Trump climate change stance threat to all of us

By Kathleen Naday Source:Global Times Published: 2016/11/16 21:53:39

Illustration: Liu Rui/GT

Illustration: Liu Rui/GT

Since the shock election of Donald Trump to the US presidency, the media has been filled with reports, some anxious, some trying to be reassuring, on whether he actually meant his campaign promises, and if once he assumes office, he will necessarily have to roll back some of his more outrageous pledges.

While those of us not in the US won't be affected by threats to abolish whole government departments or deport illegal immigrants, his flip-flop on climate change is one that directly threatens all of us, and will do so for generations to come.

Throughout 2016, every month it was reported that the globe was seeing record temperatures. Now the World Meteorological Organization reports that in line with the last three years, 2016 looks set to be the hottest year since modern records began, with a temperature rise of 1.2 C. Sixteen of the 17 hottest years have been this century. Meanwhile, atmospheric concentrations of CO2 continue to rise, with all monitoring stations reporting that they have passed the important threshold of 400 parts per million - and they will not decrease in our lifetimes, nor our children's or grandchildren's. Swift action from China and the US considerably helped with this process.

The Paris Agreement is international law, although countries will not have to start to act on it until 2020. The UN says that the countries cannot back out of the Paris deal for three years after it comes into force, and then there will be further negotiations needed. The fear is that Trump will seek to take other actions which could gut the legislation, and enact other pledges, such as revitalizing the moribund US coal industry and approving controversial oil pipelines such as Keystone.

For the last three years, as temperatures climbed, greenhouse gas emissions have stabilized. This is mostly attributed to a slowing global economy, but also less use of coal in China and the US, and the push for cleaner technologies and renewable energies. But emissions are still rising in India, and we can expect other developing countries with low industrial bases to also increase emissions.

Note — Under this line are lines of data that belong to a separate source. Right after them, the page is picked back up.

Lemma seed_freelist_spec n : forall (self : lru V) i F,
  rings self [] F -> F ≡ₚ seqZ 0 i -> 0 <= i -> i + Z.of_nat n = zlen (slots self) ->
  exists self' F', seed_freelist n self i = Some self' /\ same_data self self' /\ rings self' [] F' /\
    F' ≡ₚ seqZ 0 (i + Z.of_nat n).
Proof.
  induction n as [|n IH]; intros self i F HR HF Hi Hn; cbn [seed_freelist].
  { exists self, F. by rewrite Z.add_0_r. }
  destruct (aget_is_Some (slots self) i) as [e He]; [lia|]. unfold list_init.
  destruct (set_link_spec self (Slot i) (Link (Slot i) (Slot i)) (link e)) as (s1 & -> & Hd1 & Hl1).
  { cbn. by rewrite He. }
  cbn [mbind option_bind].
  assert (i ∉ F) as HiF by (rewrite HF, elem_of_seqZ; lia).
  assert (rings s1 [] F) as HR1.
  { destruct HR as [HO HFr Hnd]. assert (Slot i ∉ Slot <$> F) by (by rewrite elem_of_Slot).
    constructor; [| |done]; (eapply linked_frame; [done|..]); intros k Hk; unfold nx, pv; rewrite Hl1, decide_False;
      try done; set_solver. }
  pose proof (same_data_length _ _ Hd1) as Hlen1.
  destruct (rings_push_free s1 i [] F HR1) as (s2 & -> & Hd2 & HR2); [done|lia|]. cbn [mbind option_bind].
  pose proof (same_data_length _ _ Hd2) as Hlen2.
  destruct (IH s2 (i + 1) (i :: F) HR2) as (s3 & F' & -> & Hd3 & HR3 & HF3).
  - rewrite seqZ_succ by done. rewrite HF. by rewrite Permutation_app_comm.
  - lia.
  - lia.
  - exists s3, F'. split_and!; try done; [by do 2 (etrans; [done|])|].
    rewrite HF3. by replace (i + 1 + Z.of_nat n) with (i + Z.of_nat (S n)) by lia.
Qed.

Lemma live_replicate n : live (replicate n LRU_NIL) = [].
Proof. induction n as [|n IH]; [done|]. unfold live in *. cbn. by rewrite decide_False by auto. Qed.

Lemma aget_replicate_inv {A} n (x y : A) i : aget (replicate n x) i = Some y -> y = x.
Proof. intros [_ H]%aget_lookup. by apply lookup_replicate in H as [-> _]. Qed.

(** The empty cache. *)
Definition empty_cache : cache V := Cache [] zero_counters [].

Lemma order_walk_spec {A} (self : lru V) (As : list (item V)) F H L (f : A -> lru_entry V -> A) fuel : forall A1 A2 acc,
  core self As F H L -> As = A1 ++ A2 -> (length A2 <= fuel)%nat ->
  exists es, Forall2 (fun it e => aget (slots self) (it_slot it) = Some e /\
      data e = (it_hash it, Some (it_value it), it_ref it)) A2 es /\
    order_walk fuel self f (default Order (head (Slot <$> (it_slot <$> A2)))) acc = Some (foldl f acc es).
Proof.
  induction fuel as [|fuel IH]; intros A1 A2 acc HC HA Hf;
    (destruct A2 as [|it A2]; [exists []; by split|]); cbn [length] in Hf; [lia|].
  pose proof (c_items _ _ _ _ _ HC) as Hit. rewrite HA, Forall_app, Forall_cons in Hit. destruct Hit as (_ & (e & He & Hd) & _).
  cbn [head fmap list_fmap from_option id order_walk node_slot]. rewrite decide_False by done.
  cbn [mbind option_bind]. rewrite He. cbn [mbind option_bind].
  pose proof (c_rings _ _ _ _ _ HC) as HR. rewrite HA, fmap_app, fmap_cons in HR.
  rewrite (proj1 (rings_slot _ _ _ _ _ _ HR He)).
  destruct (IH (A1 ++ [it]) A2 (f acc e) HC) as (es & Hes & ->); [by rewrite <-app_assoc|lia|].
  exists (e :: es). split; [by constructor|done].
Qed.
Definition slot_with_owners (s : prefetch_slot) (lo hi : Z) : prefetch_slot :=
  PSlot (key_hash s) (s_key s) (s_value s) (s_state s) (s_err s) lo hi (generation s)
    (waiters_inline s) (waiters_heap s) (n_waiters s) (cap_heap s) (lru_ent s) (active_idx s).
Definition slot_with_ent (s : prefetch_slot) (e : option Z) : prefetch_slot :=
  PSlot (key_hash s) (s_key s) (s_value s) (s_state s) (s_err s) (min_owner_id s) (max_owner_id s) (generation s)
    (waiters_inline s) (waiters_heap s) (n_waiters s) (cap_heap s) e (active_idx s).
Definition slot_with_idx (s : prefetch_slot) (i : Z) : prefetch_slot :=
  PSlot (key_hash s) (s_key s) (s_value s) (s_state s) (s_err s) (min_owner_id s) (max_owner_id s) (generation s)
    (waiters_inline s) (waiters_heap s) (n_waiters s) (cap_heap s) (lru_ent s) i.
Definition slot_with_waiters (s : prefetch_slot) (inl hp : list (option ptr)) (n cap : Z) : prefetch_slot :=
  PSlot (key_hash s) (s_key s) (s_value s) (s_state s) (s_err s) (min_owner_id s) (max_owner_id s) (generation s)
    inl hp n cap (lru_ent s) (active_idx s).
Definition slot_with_result (s : prefetch_slot) (t : prefetch_state) (v : option V) (e : Z) : prefetch_slot :=
  PSlot (key_hash s) (s_key s) v t e (min_owner_id s) (max_owner_id s) (generation s)
    (waiters_inline s) (waiters_heap s) (n_waiters s) (cap_heap s) (lru_ent s) (active_idx s).

Definition make_completion (s : prefetch_slot) : prefetch_completion := Completion (u32 (active_idx s + 1)) (generation s).
Definition make_handle (active_idx generation : Z) : prefetch_handle := Handle (u32 (active_idx + 1)) generation.

(** ** Gates; [None] is the null gate *)

Definition prefetch_gate_init (st : pst) (g : option ptr) : pst :=
  match g with None => st | Some g => with_gates st (<[g := 0]> (gates st)) end.

Definition gate_load (st : pst) (g : ptr) : option Z := gates st !! g.
Definition prefetch_gate_is_ready (st : pst) (g : option ptr) : option bool :=
  match g with None => Some true | Some g => s ← gate_load st g; Some (Z.land s GATE_PENDING_MASK =? 0) end.
Definition prefetch_gate_has_error (st : pst) (g : option ptr) : option bool :=
  match g with None => Some false | Some g => s ← gate_load st g; Some (negb (Z.land s GATE_ERROR_BIT =? 0)) end.
Definition prefetch_gate_pending (st : pst) (g : option ptr) : option Z :=
  match g with None => Some 0 | Some g => s ← gate_load st g; Some (Z.land s GATE_PENDING_MASK) end.

(** The atomic read-modify-write operations. *)
Definition gate_update (st : pst) (g : option ptr) (f : Z -> Z) : option pst :=
  match g with None => Some st | Some g => s ← gate_load st g; Some (with_gates st (<[g := f s]> (gates st))) end.
Definition gate_inc_pending (st : pst) (g : option ptr) : option pst := gate_update st g (fun s => u64 (s + 1)).
Definition prefetch_gate_dec_pending (st : pst) (g : option ptr) : option pst := gate_update st g (fun s => u64 (s - 1)).
Definition prefetch_gate_set_error (st : pst) (g : option ptr) : option pst :=
  gate_update st g (fun s => Z.lor s GATE_ERROR_BIT).

(** ** Waiters *)

(** [realloc_ok]: does the allocation succeed. The first component is the return
    code. A grown array holds the old entries and then unspecified ones, null here. *)
Definition slot_register_waiter (realloc_ok : bool) (s : prefetch_slot) (gate : option ptr)
    : option (bool * prefetch_slot) :=
  match gate with
  | None => Some (false, s)
  | Some g =>
      if n_waiters s <? WAITERS_INLINE then
        w ← aset (waiters_inline s) (n_waiters s) (Some g);
        Some (false, slot_with_waiters s w (waiters_heap s) (u32 (n_waiters s + 1)) (cap_heap s))
      else
        let heap_used := u32 (n_waiters s - WAITERS_INLINE) in
        if (heap_used =? cap_heap s) && negb realloc_ok then Some (true, s)
        else
          let new_cap := if heap_used =? cap_heap s then if cap_heap s =? 0 then 4 else u32 (cap_heap s * 2) else cap_heap s in
          let hp := if heap_used =? cap_heap s then resize (Z.to_nat new_cap) None (waiters_heap s) else waiters_heap s in
          w ← aset hp heap_used (Some g);
          Some (false, slot_with_waiters s (waiters_inline s) w (u32 (n_waiters s + 1)) new_cap)
  end.

Definition slot_waiter (s : prefetch_slot) (i : Z) : option ptr :=
  w ← (if i <? WAITERS_INLINE then aget (waiters_inline s) i else aget (waiters_heap s) (i - WAITERS_INLINE)); w.

Fixpoint release_loop (n : nat) (st : pst) (s : prefetch_slot) (i : Z) (errored : bool) : option pst :=
  match n with
  | O => Some st
  | S n =>
      g ← slot_waiter s i;
      st ← (if errored then prefetch_gate_set_error st (Some g) else Some st);
      st ← prefetch_gate_dec_pending st (Some g);
      release_loop n st s (i + 1) errored
  end.
Definition slot_release_waiters (st : pst) (p : ptr) (errored : bool) : option pst :=
  s ← heap st !! p;
  st ← release_loop (Z.to_nat (n_waiters s)) st s 0 errored;
  Some (put_slot st p (slot_with_waiters s (waiters_inline s) (waiters_heap s) 0 (cap_heap s))).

Trump has appointed a leading climate skeptic, Myron Ebell, to head his environment transition team. According to the Washington Post, Ebell is a notorious climate change denier, and his think tank is partly funded by the coal industry. Trump has also said that he would abolish the US Environment Protection Agency and repeal the Clean Power Plan, the linchpin of the US climate reduction blueprint. He has also said he would reduce funding for clean and renewable energy initiatives.

This flies in the face of all global consensus. Leaving aside the issue of climate change, promoting out-dated dirty industries that also have huge costs in clean-up operations and to health will put the US economy as a whole on the back foot in the years to come, as Europe, China and India will prioritize clean energy projects.

This also puts him at odds with many US businesses - where tech entrepreneurs such as Elon Musk are driving the way forward with Tesla cars and his massive energy storage initiatives. States and cities across the US also put forward initiatives of their own when the Bush administration refused to pay much heed to climate change. Multinationals, aware that their business will be affected, are also putting forward climate change policies. Even the Pentagon, hardly a radical organization, is now warning of the destabilizing effects of global climate change and its potential to create conflict and mass refugee movements.

Back in Marrakesh, UN Secretary-General Ban Ki-moon and French President Francois Hollande on Tuesday warned Trump of the severe risks of quitting the Paris climate accord, Reuters reported. Both leaders said the agreement was unstoppable and irreversible, and Ban added that as Trump is a business person, he would understand that market forces were moving away from polluting industries in favor of clean technologies.   

This is where international pressure from a range of interest groups, nations and international organizations will be crucial. On Tuesday, China presented its Southern Climate Partnership Incubator at Marrakesh, which will help countries in the global South, particularly in Africa, to meet their Paris obligations. Now it is up to developed countries to also stump up cash, because we need developing countries to follow a new green development path, and not return to an old dirty development path, something that Trump seems to feel is the way forward in the US.

If he is not careful, not only will the US be out of step with the rest of the world community, but it will lose out on investment opportunities and its position, which President Barack Obama fought to regain, of being a global leader in climate change.

It is already too late to stop some of the effects of climate change. Greenhouse gases can stay in the atmosphere for decades, even hundreds of years. We can only hope to limit the damage, and delaying action because of outdated ideology will set the world on an increasingly dangerous path. Climate change is a global problem that needs a coordinated global response, and one man's election agenda should not be allowed to derail it.  

The author is a Global Times editor.